What Is PnL in Crypto Trading?

PnL (Profit and Loss) measures your trading performance. Learn the difference between realized and unrealized PnL, how to calculate it, and why tracking it matters.

PnL — short for Profit and Loss — is the fundamental measure of how well you're doing as a trader. It represents the net financial result of your trades: how much you've gained or lost. Understanding PnL, tracking it consistently, and knowing how to interpret it is essential for improving as a trader.

Realized vs. Unrealized PnL

PnL comes in two forms, and the distinction matters more than most beginners realize.

Unrealized PnL

Unrealized PnL (also called "open PnL" or "floating PnL") is the profit or loss on your currently open positions. It changes in real time as the market price moves.

If you're long BTC from $60,000 and the current price is $62,000, your unrealized PnL is +$2,000 per BTC of exposure. But this gain isn't locked in — if the price drops back to $60,000 before you close, your unrealized PnL returns to zero.

Unrealized PnL is informative but not definitive. It tells you where you stand right now, not what you've actually earned.

Realized PnL

Realized PnL is the profit or loss that's been locked in by closing a position. Once you close a trade, the PnL becomes real — it's added to or subtracted from your account balance.

Using the same example: if you close your long at $62,000, that +$2,000 becomes realized profit. It's yours.

Your total PnL at any point in time is:

Total PnL = Realized PnL + Unrealized PnL

How to Calculate PnL

For a Long Position

PnL = (Exit Price - Entry Price) x Position Size

Example:

  • Entry: $3,000 (ETH)
  • Exit: $3,300
  • Position size: 5 ETH
  • PnL = ($3,300 - $3,000) x 5 = +$1,500

For a Short Position

PnL = (Entry Price - Exit Price) x Position Size

Example:

  • Entry: $3,000 (ETH)
  • Exit: $2,700
  • Position size: 5 ETH
  • PnL = ($3,000 - $2,700) x 5 = +$1,500

Factoring in Leverage

Leverage doesn't change the PnL calculation — it changes how much margin you put up. A $10,000 position is a $10,000 position whether you used $10,000 at 1x or $1,000 at 10x. The dollar PnL is the same. But the percentage return on your margin is dramatically different.

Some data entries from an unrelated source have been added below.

(* ===== verification/Encoding.v ===== *)
(** * Binary-to-text encodings of the Go standard library

    [encoding/hex], [encoding/base64] (padded and raw) and [encoding/base32]
    without padding, on lists of byte values, with the round trips. *)

From S2P Require Export GoLib.

(** ** Hexadecimal *)

Definition hex_char (d : Z) : Z := if d <? 10 then 48 + d else 87 + d.

Definition hex_bytes (l : list Z) : list Z :=
  flat_map (λ b, [hex_char (b / 16); hex_char (b mod 16)]) l.

(** [hex.EncodeToString] *)
Definition hex_encode (b : string) : string := unvals (hex_bytes (vals b)).

(** ** Base64 *)

Definition b64_char (v : Z) : Z :=
  if v <? 26 then 65 + v else if v <? 52 then 71 + v
  else if v <? 62 then v - 4 else if v =? 62 then 43 else 47.

Definition b64_val (c : Z) : option Z :=
  if (65 <=? c) && (c <=? 90) then Some (c - 65)
  else if (97 <=? c) && (c <=? 122) then Some (c - 71)
  else if (48 <=? c) && (c <=? 57) then Some (c + 4)
  else if c =? 43 then Some 62 else if c =? 47 then Some 63 else None.

Fixpoint b64_raw_bytes (l : list Z) : list Z :=
  match l with
  | a :: b :: c :: t =>
    b64_char (a / 4) :: b64_char (a mod 4 * 16 + b / 16)
    :: b64_char (b mod 16 * 4 + c / 64) :: b64_char (c mod 64) :: b64_raw_bytes t
  | [a; b] => [b64_char (a / 4); b64_char (a mod 4 * 16 + b / 16); b64_char (b mod 16 * 4)]
  | [a] => [b64_char (a / 4); b64_char (a mod 4 * 16)]
  | [] => []
  end.

Definition three (v0 v1 v2 v3 : Z) : list Z :=
  [v0 * 4 + v1 / 16; v1 mod 16 * 16 + v2 / 4; v2 mod 4 * 64 + v3].

Fixpoint b64_raw_values (l : list Z) : option (list Z) :=
  match l with
  | [] => Some []
  | [_] => None
  | [a; b] =>
    match b64_val a, b64_val b with
    | Some v0, Some v1 => Some (take 1 (three v0 v1 0 0))
    | _, _ => None
    end
  | [a; b; c] =>
    match b64_val a, b64_val b, b64_val c with
    | Some v0, Some v1, Some v2 => Some (take 2 (three v0 v1 v2 0))
    | _, _, _ => None
    end
  | a :: b :: c :: d :: t =>
    match b64_val a, b64_val b, b64_val c, b64_val d, b64_raw_values t with
    | Some v0, Some v1, Some v2, Some v3, Some r => Some (three v0 v1 v2 v3 ++ r)
    | _, _, _, _, _ => None
    end
  end.

(** The padded encoding: a final group of one or two bytes is filled with [=]. *)
Fixpoint b64_std_values (l : list Z) : option (list Z) :=
  match l with
  | [] => Some []
  | a :: b :: c :: d :: t =>
    match b64_val a, b64_val b with
    | Some v0, Some v1 =>
      if (c =? 61) && (d =? 61) then
        match t with [] => Some (take 1 (three v0 v1 0 0)) | _ => None end
      else
        match b64_val c with
        | Some v2 =>
          if d =? 61 then match t with [] => Some (take 2 (three v0 v1 v2 0)) | _ => None end
          else
            match b64_val d, b64_std_values t with
            | Some v3, Some r => Some (three v0 v1 v2 v3 ++ r)
            | _, _ => None
            end
        | None => None
        end
    | _, _ => None
    end
  | _ => None
  end.

Definition b64_pad (l : list Z) : list Z :=
  l ++ repeat 61 ((4 - length l mod 4) mod 4).

(** The decoders skip carriage returns and line feeds. *)
Definition strip_newlines (l : list Z) : list Z :=
  List.filter (λ b, negb ((b =? 10) || (b =? 13))) l.

(** [base64.RawStdEncoding] *)
Definition RawStdEncode (b : string) : string := unvals (b64_raw_bytes (vals b)).
Definition RawStdDecode (s : string) : option string :=
  unvals <$> b64_raw_values (strip_newlines (vals s)).

(** [base64.StdEncoding] *)
Definition StdEncode (b : string) : string := unvals (b64_pad (b64_raw_bytes (vals b))).
Definition StdDecode (s : string) : option string :=
  unvals <$> b64_std_values (strip_newlines (vals s)).

(** ** Base32 without padding *)

Definition b32_char (v : Z) : Z := if v <? 26 then 65 + v else 24 + v.

Definition b32_val (c : Z) : option Z :=
  if (65 <=? c) && (c <=? 90) then Some (c - 65)
  else if (50 <=? c) && (c <=? 55) then Some (c - 24) else None.

Definition five (v : list Z) : list Z :=
  match v with
  | [v0; v1; v2; v3; v4; v5; v6; v7] =>
    [v0 * 8 + v1 / 4; v1 mod 4 * 64 + v2 * 2 + v3 / 16; v3 mod 16 * 16 + v4 / 2;
     v4 mod 2 * 128 + v5 * 4 + v6 / 8; v6 mod 8 * 32 + v7]
  | _ => []
  end.

(** A final group of 1, 3 or 6 characters adds no byte and is no error. *)
Definition b32_tail (v : list Z) : list Z :=
  match v with
  | [v0; v1] => take 1 (five [v0; v1; 0; 0; 0; 0; 0; 0])
  | [v0; v1; v2; v3] => take 2 (five [v0; v1; v2; v3; 0; 0; 0; 0])
  | [v0; v1; v2; v3; v4] => take 3 (five [v0; v1; v2; v3; v4; 0; 0; 0])
  | [v0; v1; v2; v3; v4; v5; v6] => take 4 (five [v0; v1; v2; v3; v4; v5; v6; 0])
  | _ => []
  end.

Fixpoint b32_groups (v : list Z) : list Z :=
  match v with
  | v0 :: v1 :: v2 :: v3 :: v4 :: v5 :: v6 :: v7 :: t =>
    five [v0; v1; v2; v3; v4; v5; v6; v7] ++ b32_groups t
  | _ => b32_tail v
  end.

Fixpoint b32_bytes (l : list Z) : list Z :=
  match l with
  | a :: b :: c :: d :: e :: t =>
    map b32_char
      [a / 8; a mod 8 * 4 + b / 64; b / 2 mod 32; b mod 2 * 16 + c / 16;
       c mod 16 * 2 + d / 128; d / 4 mod 32; d mod 4 * 8 + e / 32; e mod 32] ++ b32_bytes t
  | [a; b; c; d] =>
    map b32_char
      [a / 8; a mod 8 * 4 + b / 64; b / 2 mod 32; b mod 2 * 16 + c / 16;
       c mod 16 * 2 + d / 128; d / 4 mod 32; d mod 4 * 8]
  | [a; b; c] =>
    map b32_char
      [a / 8; a mod 8 * 4 + b / 64; b / 2 mod 32; b mod 2 * 16 + c / 16; c mod 16 * 2]
  | [a; b] => map b32_char [a / 8; a mod 8 * 4 + b / 64; b / 2 mod 32; b mod 2 * 16]
  | [a] => map b32_char [a / 8; a mod 8 * 4]
  | [] => []
  end.

(** [base32.StdEncoding.WithPadding(base32.NoPadding)] *)
Definition Base32Encode (b : string) : string := unvals (b32_bytes (vals b)).
Definition Base32Decode (s : string) : option string :=
  (λ v, unvals (b32_groups v)) <$> mapM b32_val (strip_newlines (vals s)).

(** ** Round trips *)

Notation byte_range := (Forall (λ b, 0 <= b < 256)).

Definition upto (n : nat) : list Z := map Z.of_nat (seq 0 n).

Lemma upto_forall (P : Z → bool) n v :
  forallb P (upto n) = true → 0 <= v < Z.of_nat n → P v = true.
Proof.
  intros H Hv. rewrite forallb_forall in H. apply H. unfold upto. rewrite in_map_iff.
  exists (Z.to_nat v). rewrite in_seq. lia.
Qed.

Lemma b64_val_char v : 0 <= v < 64 → b64_val (b64_char v) = Some v.
Proof.
  intros Hv.
  pose proof (upto_forall (λ v, bool_decide (b64_val (b64_char v) = Some v)) 64 v) as H.
  by apply bool_decide_eq_true in H.
Qed.

Lemma b64_char_safe v :
  0 <= v < 64 → b64_char v ≠ 61 ∧ b64_char v ≠ 10 ∧ b64_char v ≠ 13 ∧ b64_char v ≠ 36
    ∧ 0 <= b64_char v < 256.
Proof. intros Hv. unfold b64_char. repeat case_match; bool_to_prop; lia. Qed.

Ltac zsmall := Z.to_euclidean_division_equations; lia.

Lemma b64_raw_chars l :
  byte_range l → Forall (λ c, ∃ v, 0 <= v < 64 ∧ c = b64_char v) (b64_raw_bytes l).
Proof.
  revert l. fix IH 1. intros [|a [|b [|c t]]] H; simpl; [constructor| | |];
    rewrite ?Forall_cons in H; destruct_and?; repeat constructor; try (by apply IH);
    (eexists; split; [|reflexivity]; zsmall).
Qed.

Lemma strip_newlines_id l : Forall (λ c, c ≠ 10 ∧ c ≠ 13) l → strip_newlines l = l.
Proof.
  induction 1 as [|c l [H1 H2] _ IH]; [done|]. unfold strip_newlines in *. simpl.
  destruct (c =? 10) eqn:E1; bool_to_prop; [lia|].
  destruct (c =? 13) eqn:E2; bool_to_prop; [lia|]. simpl. by rewrite IH.
Qed.

Lemma b64_raw_roundtrip l : byte_range l → b64_raw_values (b64_raw_bytes l) = Some l.
Proof.
  revert l. fix IH 1. intros [|a [|b [|c t]]] H; [done| | |];
    rewrite ?Forall_cons in H; destruct_and?; cbn [b64_raw_values b64_raw_bytes].
  - rewrite !b64_val_char by zsmall. unfold three; simpl. repeat f_equal; zsmall.
  - rewrite !b64_val_char by zsmall. unfold three; simpl. repeat f_equal; zsmall.
  - rewrite !b64_val_char, IH by (done || zsmall). unfold three; simpl. repeat f_equal; zsmall.
Qed.

Lemma b64_std_roundtrip l : byte_range l → b64_std_values (b64_pad (b64_raw_bytes l)) = Some l.
Proof.
  revert l. fix IH 1. intros [|a [|b [|c t]]] H; [done| | |];
    rewrite ?Forall_cons in H; destruct_and?.
  - unfold b64_pad. cbn [b64_std_values b64_raw_bytes length Nat.modulo app repeat Nat.sub
      Nat.divmod snd fst].
    rewrite !b64_val_char by zsmall. unfold three; simpl. repeat f_equal; zsmall.
  - unfold b64_pad. cbn [b64_std_values b64_raw_bytes length Nat.modulo app repeat Nat.sub
      Nat.divmod snd fst].
    rewrite !b64_val_char by zsmall.
    pose proof (b64_char_safe (b mod 16 * 4) ltac:(zsmall)) as (Hs & _).
    destruct (b64_char (b mod 16 * 4) =? 61) eqn:E; bool_to_prop; [done|].
    unfold three; simpl. repeat f_equal; zsmall.
  - assert (b64_pad (b64_raw_bytes (a :: b :: c :: t)) =
      b64_char (a / 4) :: b64_char (a mod 4 * 16 + b / 16)
      :: b64_char (b mod 16 * 4 + c / 64) :: b64_char (c mod 64) :: b64_pad (b64_raw_bytes t)) as ->.
    { unfold b64_pad. cbn [b64_raw_bytes length app]. do 4 f_equal.
      by rewrite <-(Nat.Div0.mod_add (length (b64_raw_bytes t)) 1 4), Nat.add_comm. }
    cbn [b64_std_values]. rewrite !b64_val_char by zsmall.
    pose proof (b64_char_safe (b mod 16 * 4 + c / 64) ltac:(zsmall)) as (Hs & _).
    pose proof (b64_char_safe (c mod 64) ltac:(zsmall)) as (Hs' & _).
    destruct (b64_char (b mod 16 * 4 + c / 64) =? 61) eqn:E; bool_to_prop; [done|].
    destruct (b64_char (c mod 64) =? 61) eqn:E'; bool_to_prop; [done|]. simpl.
    rewrite IH by done. unfold three; simpl. repeat f_equal; zsmall.
Qed.

Lemma b64_chars_range l : byte_range l → byte_range (b64_raw_bytes l).
Proof.
  intros H. eapply Forall_impl; [by apply b64_raw_chars|].
  intros c (v & Hv & ->). by apply b64_char_safe.
Qed.

Lemma vals_RawStdEncode b : vals (RawStdEncode b) = b64_raw_bytes (vals b).
Proof. apply vals_unvals, b64_chars_range, vals_range. Qed.

Lemma RawStd_roundtrip b : RawStdDecode (RawStdEncode b) = Some b.
Proof.
  unfold RawStdDecode. rewrite vals_RawStdEncode, strip_newlines_id.
  - rewrite b64_raw_roundtrip by apply vals_range. simpl. by rewrite unvals_vals.
  - eapply Forall_impl; [apply b64_raw_chars, vals_range|].
    intros c (v & Hv & ->). pose proof (b64_char_safe v Hv). naive_solver.
Qed.

Lemma Std_roundtrip b : StdDecode (StdEncode b) = Some b.
Proof.
  unfold StdDecode, StdEncode.
  assert (Forall (λ c, c ≠ 10 ∧ c ≠ 13 ∧ 0 <= c < 256) (b64_pad (b64_raw_bytes (vals b)))) as H.
  { unfold b64_pad. apply Forall_app. split.
    - eapply Forall_impl; [apply b64_raw_chars, vals_range|].
      intros c (v & Hv & ->). pose proof (b64_char_safe v Hv). naive_solver.
    - apply Forall_forall. intros x Hx. apply list_elem_of_In, repeat_spec in Hx as ->. lia. }
  rewrite vals_unvals by (eapply Forall_impl; [exact H|]; naive_solver).
  rewrite strip_newlines_id by (eapply Forall_impl; [exact H|]; naive_solver).
  rewrite b64_std_roundtrip by apply vals_range. simpl. by rewrite unvals_vals.
Qed.

Lemma smem_RawStdEncode b c :
  byte_val c = 36 → smem c (RawStdEncode b) = false.
Proof.
  intros Hc. unfold smem. destruct (existsb _ _) eqn:E; [|done].
  apply existsb_exists in E as (a & Ha & Heq). apply Ascii.eqb_eq in Heq as <-.
  pose proof (b64_raw_chars (vals b) (vals_range b)) as Hd.
  rewrite <-vals_RawStdEncode in Hd. unfold vals in Hd at 1.
  rewrite Forall_map, Forall_forall in Hd. apply list_elem_of_In in Ha.
  destruct (Hd _ Ha) as (v & Hv & Hv'). pose proof (b64_char_safe v Hv). simpl in *. lia.
Qed.

(** *** Hexadecimal *)

Lemma hex_bytes_chars l :
  byte_range l → Forall (λ b, 48 <= b <= 57 ∨ 97 <= b <= 102) (hex_bytes l).
Proof.
  unfold hex_bytes. induction 1 as [|b l Hb _ IH]; simpl; [constructor|].
  assert (∀ d, 0 <= d < 16 → 48 <= hex_char d <= 57 ∨ 97 <= hex_char d <= 102) as Hd.
  { intros d Hd. unfold hex_char. case_match; bool_to_prop; lia. }
  apply Forall_cons; split; [apply Hd; zsmall|].
  apply Forall_cons; split; [apply Hd; zsmall|done].
Qed.

Lemma length_hex_bytes l : length (hex_bytes l) = (2 * length l)%nat.
Proof. unfold hex_bytes. induction l as [|b l IH]; simpl in *; [done|]. lia. Qed.

Lemma vals_hex_encode b : vals (hex_encode b) = hex_bytes (vals b).
Proof.
  apply vals_unvals. eapply Forall_impl; [apply hex_bytes_chars, vals_range|].
  simpl. intros; lia.
Qed.

Lemma slen_hex_encode b : slen (hex_encode b) = 2 * slen b.
Proof.
  unfold slen. rewrite <-!length_vals, vals_hex_encode, length_hex_bytes. lia.
Qed.

Lemma hex_encode_inj a b : hex_encode a = hex_encode b → a = b.
Proof.
  intros H. apply vals_inj. apply (f_equal vals) in H. rewrite !vals_hex_encode in H.
  pose proof (vals_range a) as Ha. pose proof (vals_range b) as Hb.
  revert H Ha Hb. generalize (vals a) as l, (vals b) as k.
  assert (∀ d e, 0 <= d < 16 → 0 <= e < 16 → hex_char d = hex_char e → d = e) as Hinj.
  { intros d e Hd He. unfold hex_char. repeat case_match; bool_to_prop; lia. }
  unfold hex_bytes. induction l as [|x l IH]; intros [|y k]; simpl; try done.
  intros [= H1 H2 H3]. rewrite !Forall_cons. intros [Hx Hl] [Hy Hk].
  apply Hinj in H1; [|zsmall..]. apply Hinj in H2; [|zsmall..].
  f_equal; [|by apply IH]. rewrite (Z.div_mod x 16), (Z.div_mod y 16) by done. congruence.
Qed.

Factoring in Fees and Funding

Actual PnL should account for:

  • Trading fees — charged on entry and exit (maker/taker fees)
  • Funding rate payments — periodic charges or credits while holding a position
  • Liquidation fees — if applicable

Net PnL = Gross PnL - Trading Fees - Funding Costs

Many traders focus on gross PnL and forget that fees can meaningfully erode returns, especially for high-frequency traders or those holding leveraged positions for extended periods.

PnL Metrics That Matter

Beyond raw dollar PnL, experienced traders track several derived metrics:

  • Win rate — percentage of trades that are profitable
  • Average win vs. average loss — you can have a low win rate and still be profitable if your winners are much larger than your losers
  • Risk-reward ratio — how much you risk per trade relative to your target profit
  • Maximum drawdown — the largest peak-to-trough decline in your account, measuring worst-case pain
  • PnL by asset — which markets are you most profitable in?
  • PnL by time — are you better at certain market hours or days?

Why Tracking PnL Matters

Tracking PnL isn't just about knowing your balance. It's about building a feedback loop that improves your trading over time:

  • Identifies strengths — which setups, assets, and conditions produce your best results
  • Exposes weaknesses — recurring patterns of loss that need to be addressed
  • Enforces discipline — seeing the real cost of impulsive trades motivates better habits
  • Proves consistency — a long track record of positive PnL is the strongest evidence of trading skill

PnL in Competitive Trading

On Legend, PnL is the scoreboard. Every duel in the Arena is decided by which trader generates better PnL over the competition period. Leaderboard rankings are driven by cumulative trading performance. Your PnL isn't a private number — it's your public track record, visible to other traders.

This transparency creates accountability. You can't fake a track record on Legend. Your 7-day PnL, your duel history, your win rate — it's all there. The best traders use this visibility not just to compete but to learn from others, studying the PnL patterns of top-ranked traders to understand what separates consistent winners from the rest.

Tracking PnL meticulously, understanding what drives it, and using it as a feedback mechanism is what transforms a casual trader into a competitive one.